InnerSource: use of open source software development practices and open source-like culture (even though the software developed might still be proprietary)

When to OpenSource? Which license to use?

MIT license is the most permissive one

R package development

R packages are useful for

Reusability by other users, developers, “future me”
Robustness: well-tested, maintained for a longer period of time
Encapsulation: hidden complexitty inside the package (internal functions), stable interface exposed to the users (exported functions)

What can ben encapsulated in an R package?

R functions (internal, exported)
Tests (unit tests, testthat package)
Data (raw, processed)
Analytical code (reproducible analysis and reporting)
Text (literate programming): markdown, Rmarkdown, Quarto, Vignettes
Interactive applications (shiny)
Web APIs (with plumber)

Types of R packages: tool based, methods, analytical, web data project

Principles and tools

Reproducibility: Git (code versioning), dependencies (renv for r package dependencies, Docker for system dependencies)

Clean code

Code comments: not recommended! Better to write code in a way that does not need additional comments.

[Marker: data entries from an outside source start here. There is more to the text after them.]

(** X10. Whatever the request and whatever the two services do, the view
    makes no call at all, or its calls are one of five sequences, all for
    the chat id of the selected message: the canned reply alone, the
    greeting alone, or one board-service call for the trimmed text followed
    by the confirmation, by the failure notice, or by the confirmation and
    then the failure notice.  So the board service is never called twice,
    the chat service never more than twice, no chat-service call comes
    before the board-service call, and every board-service call is followed
    by a message to the user. *)
Theorem call_discipline cfg w req :
  webhook_calls cfg w req = []
  ∨ ∃ u chat_id,
      get_json req = Some (JObj u)
      ∧ chat_id_of (select_message u) = Some chat_id
      ∧ (webhook_calls cfg w req = [chat_call cfg chat_id plain_text_only]
         ∨ webhook_calls cfg w req = [chat_call cfg chat_id greeting]
         ∨ ∃ s, text_field (select_message u) = Some (JStr s)
              ∧ (webhook_calls cfg w req =
                   [board_call cfg (strip s); chat_call cfg chat_id oops]
                 ∨ ∃ name,
                     webhook_calls cfg w req =
                       [board_call cfg (strip s);
                        chat_call cfg chat_id (added_prefix +:+ name)]
                     ∨ webhook_calls cfg w req =
                         [board_call cfg (strip s);
                          chat_call cfg chat_id (added_prefix +:+ name);
                          chat_call cfg chat_id oops])).
Proof.
  unfold webhook_calls. destruct req as [m parsed].
  destruct m; [by left | rewrite telegram_webhook_head |].
  all: destruct parsed as [upd |];
    [| left; by rewrite telegram_webhook_falsy].
  all: destruct (truthy upd) eqn:Hu;
    [| left; by rewrite telegram_webhook_falsy].
  all: change {| method := POST; get_json := Some upd |} with (post upd).
  all: rewrite (telegram_webhook_post _ _ _ Hu); unfold trace_of at 1; cbn [fst].
  all: unfold LOG_RECEIVED; rewrite calls_log.
  all: destruct (is_object upd) eqn:Ho;
    [| left; by rewrite handle_update_not_object].
  all: destruct upd as [| | | | | | u]; try discriminate.
  all: rewrite handle_update_obj.
  all: destruct (truthy (select_message u)) eqn:Hm; [| by left].
  all: destruct (chat_id_of (select_message u)) as [chat_id |] eqn:Hc;
    [| left; by destruct (handle_message_no_chat_id cfg w _ Hc) as (e & _ & ->)].
  all: rewrite (handle_message_chat _ _ _ _ Hc).
  all: destruct (calls_handle_text cfg w chat_id
                   (default JNull (text_field (select_message u))))
         as [H | [H | [H | (s & Hs & H)]]];
    [by left | right; exists u, chat_id; auto
     | right; exists u, chat_id; auto |].
  all: right; exists u, chat_id; repeat split; try done.
  all: right; right; exists s; split; [| exact H].
  all: destruct (text_field (select_message u)) as [t |]; [| discriminate].
  all: simpl in Hs; by rewrite Hs.
Qed.




(** ** Inputs the chat platform does not send *)

(** X12. A body that parses to a true value that is no object (a non-empty
    array or string, a non-zero number, [true]) makes the view raise
    [AttributeError] once the update is logged; no call is made and no reply
    is returned. *)
Theorem non_object_update_raises cfg w upd :
  truthy upd = true →
  is_object upd = false →
  telegram_webhook cfg w (post upd) = ([LOG_RECEIVED], inl AttributeError).
Proof.
  intros Hu Ho.
  by rewrite (telegram_webhook_post _ _ _ Hu), handle_update_not_object.
Qed.

(** The body [[1]]. *)
Lemma non_object_update_raises_witness :
  telegram_webhook cfg0 w_echo (post (JArr [JInt 1])) =
    ([LOG_RECEIVED], inl AttributeError).
Proof.
  apply (non_object_update_raises cfg0 w_echo (JArr [JInt 1])); reflexivity.
Defined.

(** X13. When the selected message has a chat id and a text that is true
    for Python but no string (a non-zero number, [true], a non-empty array
    or object), the view raises [AttributeError] at [text.strip()]: no call
    is made, the user gets no reply, and no reply is returned. *)
Theorem non_string_text_raises cfg w (u : gmap string json) chat_id text :
  chat_id_of (select_message u) = Some chat_id →
  text_field (select_message u) = Some text →
  truthy text = true →
  is_str text = false →
  telegram_webhook cfg w (post (JObj u)) = ([LOG_RECEIVED], inl AttributeError).
Proof.
  intros Hc Ht Hy Hs. rewrite (telegram_webhook_message _ _ _ _ Hc), Ht. simpl.
  rewrite handle_text_not_str; [reflexivity | done |].
  intros s ->. discriminate.
Qed.

(** The update [{"message": {"chat": {"id": 42}, "text": 5}}]. *)
Lemma non_string_text_raises_witness :
  telegram_webhook cfg0 w_echo (post (text_update (JInt 5))) =
    ([LOG_RECEIVED], inl AttributeError).
Proof.
  assert (H := non_string_text_raises cfg0 w_echo
                 {[ "message" := JObj {[ "chat" := JObj {[ "id" := JInt 42 ]};
                                         "text" := JInt 5 ]} ]}
                 (JInt 42) (JInt 5)).
  apply H.
  - vm_compute. reflexivity.
  - vm_compute. reflexivity.
  - reflexivity.
  - reflexivity.
Defined.

(** ** What the view does not look at *)





(** ** Surrounding whitespace *)






(** ** Failures the user is told about as board failures *)

(** X17. An answer of the board service with a status outside 400 to 599
    whose body is no JSON object (no JSON at all, or an array, a string, a
    number) is handled as a failure: after the one board-service call the
    failure notice is the one chat-service call, and, when the chat service
    answers it, the view returns the 200 acknowledgement. *)
Theorem unusable_answer_is_a_failure
    cfg w (u : gmap string json) chat_id s r rc :
  chat_id_of (select_message u) = Some chat_id →
  text_field (select_message u) = Some (JStr s) →
  s ≠ "" →
  startswith (strip s) "/start" = false →
  post_params w (trello_url cfg) (trello_params cfg (strip s)) = Responded r →
  http_error r = false →
  (∀ item, json_body r ≠ Some (JObj item)) →
  post_json w (telegram_url cfg) (telegram_payload chat_id oops) = Responded rc →
  webhook_calls cfg w (post (JObj u)) =
    [board_call cfg (strip s); chat_call cfg chat_id oops]
  ∧ outcome_of (telegram_webhook cfg w (post (JObj u))) = inr ok_true.
Proof.
  intros Hc Ht Hne Hp Hb He Hj Hr. unfold webhook_calls.
  rewrite (task_route _ _ _ _ _ Hc Ht Hne Hp), add_task_eq, Hb, He.
  assert (Hf : match json_body r with
               | Some (JObj item) =>
                   let text :=
                     added_prefix +:+
                     py_str w (default (JStr (strip s)) (item !! "name")) in
                   match post_json w (telegram_url cfg)
                           (telegram_payload chat_id text) with
                   | Unreachable =>
                       failure_path cfg w chat_id
                         [board_call cfg (strip s); chat_call cfg chat_id text]
                   | Responded rc0 =>
                       (board_call cfg (strip s) :: chat_call cfg chat_id text
                          :: chat_log rc0, inr tt)
                   end
               | _ => failure_path cfg w chat_id [board_call cfg (strip s)]
               end = failure_path cfg w chat_id [board_call cfg (strip s)]).
  { destruct (json_body r) as [[| | | | | | item] |]; try reflexivity.
    by destruct (Hj item). }
  rewrite Hf. unfold failure_path.
  rewrite (send_telegram_message_responded _ _ _ _ _ Hr).
  unfold then_ok, trace_of, outcome_of. cbn [fst snd]. split; [| reflexivity].
  unfold board_call, chat_call. by calls_simpl.
Qed.

(** The board service answers 200 with a page that is not JSON. *)
Lemma unusable_answer_is_a_failure_witness :
  webhook_calls cfg0 w_board_html (post (text_update (JStr "buy milk"))) =
    [board_call cfg0 "buy milk"; chat_call cfg0 (JInt 42) oops]
  ∧ outcome_of (telegram_webhook cfg0 w_board_html (post (text_update (JStr "buy milk"))))
    = inr ok_true.
Proof.
  assert (H := unusable_answer_is_a_failure cfg0 w_board_html
                 {[ "message" := JObj {[ "chat" := JObj {[ "id" := JInt 42 ]};
                                         "text" := JStr "buy milk" ]} ]}
                 (JInt 42) "buy milk"
                 {| status_code := 200; json_body := None |}
                 {| status_code := 200;
                    json_body := Some (JObj {[ "ok" := JBool true ]}) |}).
  apply H.
  - vm_compute. reflexivity.
  - vm_compute. reflexivity.
  - discriminate.
  - vm_compute. reflexivity.
  - reflexivity.
  - reflexivity.
  - discriminate.
  - reflexivity.
Defined.

(** X18. When the board service has added the item but the confirmation
    cannot be delivered (the chat service cannot be reached), the
    [ConnectionError] is caught as a board failure: the failure is logged
    and a second chat-service call carries the failure notice; when that
    one is answered, the view returns the 200 acknowledgement. *)
Theorem lost_confirmation_sends_notice
    cfg w (u : gmap string json) chat_id s r item rc :
  chat_id_of (select_message u) = Some chat_id →
  text_field (select_message u) = Some (JStr s) →
  s ≠ "" →
  startswith (strip s) "/start" = false →
  post_params w (trello_url cfg) (trello_params cfg (strip s)) = Responded r →
  http_error r = false →
  json_body r = Some (JObj item) →
  post_json w (telegram_url cfg)
    (telegram_payload chat_id
       (added_prefix +:+ py_str w (default (JStr (strip s)) (item !! "name"))))
    = Unreachable →
  post_json w (telegram_url cfg) (telegram_payload chat_id oops) = Responded rc →
  webhook_calls cfg w (post (JObj u)) =
    [board_call cfg (strip s);
     chat_call cfg chat_id
       (added_prefix +:+ py_str w (default (JStr (strip s)) (item !! "name")));
     chat_call cfg chat_id oops]
  ∧ LOG_FAILED ∈ trace_of (telegram_webhook cfg w (post (JObj u)))
  ∧ outcome_of (telegram_webhook cfg w (post (JObj u))) = inr ok_true.
Proof.
  intros Hc Ht Hne Hp Hb He Hj Ha Hr. unfold webhook_calls.
  rewrite (task_route _ _ _ _ _ Hc Ht Hne Hp), add_task_eq, Hb, He, Hj.
  cbn zeta. rewrite Ha. unfold failure_path.
  rewrite (send_telegram_message_responded _ _ _ _ _ Hr).
  unfold then_ok, trace_of, outcome_of. cbn [fst snd app].
  split; [| split; [| reflexivity]].
  - unfold board_call, chat_call. by calls_simpl.
  - rewrite !elem_of_cons. auto 10.
Qed.

(** The item ["buy milk"] is added, and the user is told it was not. *)
Lemma lost_confirmation_sends_notice_witness :
  webhook_calls cfg0 w_confirmation_lost (post (text_update (JStr "buy milk"))) =
    [board_call cfg0 "buy milk";
     chat_call cfg0 (JInt 42) "Added to Trello checklist: buy milk";
     chat_call cfg0 (JInt 42) oops]
  ∧ LOG_FAILED ∈ trace_of (telegram_webhook cfg0 w_confirmation_lost
                              (post (text_update (JStr "buy milk"))))
  ∧ outcome_of (telegram_webhook cfg0 w_confirmation_lost
                  (post (text_update (JStr "buy milk"))))
    = inr ok_true.
Proof.
  assert (H := lost_confirmation_sends_notice cfg0 w_confirmation_lost
                 {[ "message" := JObj {[ "chat" := JObj {[ "id" := JInt 42 ]};
                                         "text" := JStr "buy milk" ]} ]}
                 (JInt 42) "buy milk"
                 {| status_code := 200;
                    json_body := Some (JObj {[ "name" := JStr "buy milk" ]}) |}
                 {[ "name" := JStr "buy milk" ]}
                 {| status_code := 200;
                    json_body := Some (JObj {[ "ok" := JBool true ]}) |}).
  apply H.
  - vm_compute. reflexivity.
  - vm_compute. reflexivity.
  - discriminate.
  - vm_compute. reflexivity.
  - vm_compute. reflexivity.
  - reflexivity.
  - reflexivity.
  - vm_compute. reflexivity.
  - vm_compute. reflexivity.
Defined.

(** ** When the view fails *)

Lemma undelivered_nil w : ¬ undelivered w [].
Proof. by intros (url & payload & H & _). Qed.

Lemma undelivered_snoc w (t : list event) chat_id text cfg :
  undelivered w (t ++ [chat_call cfg chat_id text])
  ↔ post_json w (telegram_url cfg) (telegram_payload chat_id text) = Unreachable.
Proof.
  unfold undelivered. rewrite last_snoc. split.
  - by intros (url & payload & [= <- <-] & H).
  - intros H. by exists (telegram_url cfg), (telegram_payload chat_id text).
Qed.

Lemma send_undelivered cfg w chat_id text :
  outcome_of (send_telegram_message cfg w chat_id text) = inl ConnectionError
  ↔ undelivered w (calls (trace_of (send_telegram_message cfg w chat_id text))).
Proof.
  rewrite calls_send.
  rewrite (undelivered_snoc w [] chat_id text cfg), send_telegram_message_eq.
  by destruct (post_json w _ _).
Qed.

Lemma failure_path_undelivered cfg w chat_id (pre : list event) :
  outcome_of (failure_path cfg w chat_id pre) = inl ConnectionError
  ↔ undelivered w (calls (trace_of (failure_path cfg w chat_id pre))).
Proof.
  rewrite calls_failure_path, undelivered_snoc.
  unfold failure_path. unfold outcome_of at 1. cbn [snd].
  rewrite send_telegram_message_eq. by destruct (post_json w _ _).
Qed.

DRY: don’t repeat yourself (principle of software development), avoid copy and paste everywhere.

SRP: single-responsibility prinicple, a function should do one thing: either plot a chart, saves a file, changes variables etc, but not all.

Naming conventions

Reserve dots (.) for S3 methods (print.patient)
Reserve CamelCase for R6 classes or package names (OurPatients)
Use snake cases (all_patients) for function names and arguments, use verb noun pattern (plot_this())

Code smells

A function might be too large: break into smaller ones (e.g. could fit in one screen)

A function violates SRP: break into smaller ones, and be explicit in what result it is expected to return

A function with multiple arguments: the scenarios to be tested increase rapidly. Recommended to minimize number of critical function arguments, and break the function into smaller ones.

Bad comments in the code: drop the unnecessary, unclear, outdated comments, write code that are self-explanatory.

Development workflow

Code refactoring: change existing code without its functionality

TDD: Test-Driven Development

start with writing a new (failing) test
write code thtat passes the nenw tetst
refactor the code
and repeat

Benefits: your code is covered by tests; you think of testing scenarios first; “fail fast” - can immediately repair the code; more freedom to refactor (improve) the code.

How to test

automatically: CI/CD, after pushing Git commits
manually:
- run all unit tests in the package (Build / Test package)
- run tests in a selected test file (Run Tests)
- run a single test in Rstudio console

How to check

R CMD CHECK

Writing robust statistical software

Implement complext statistical methods such that the software is reliable, and includes appropriate testing to ensure high quality and validity and ultimately credibility of statistical analysis results.

choose the right method and understand them
solve the core implementation problem with prototype code

Need to try a few different solutions, compare and select the best one. Might also need to involve domain experts.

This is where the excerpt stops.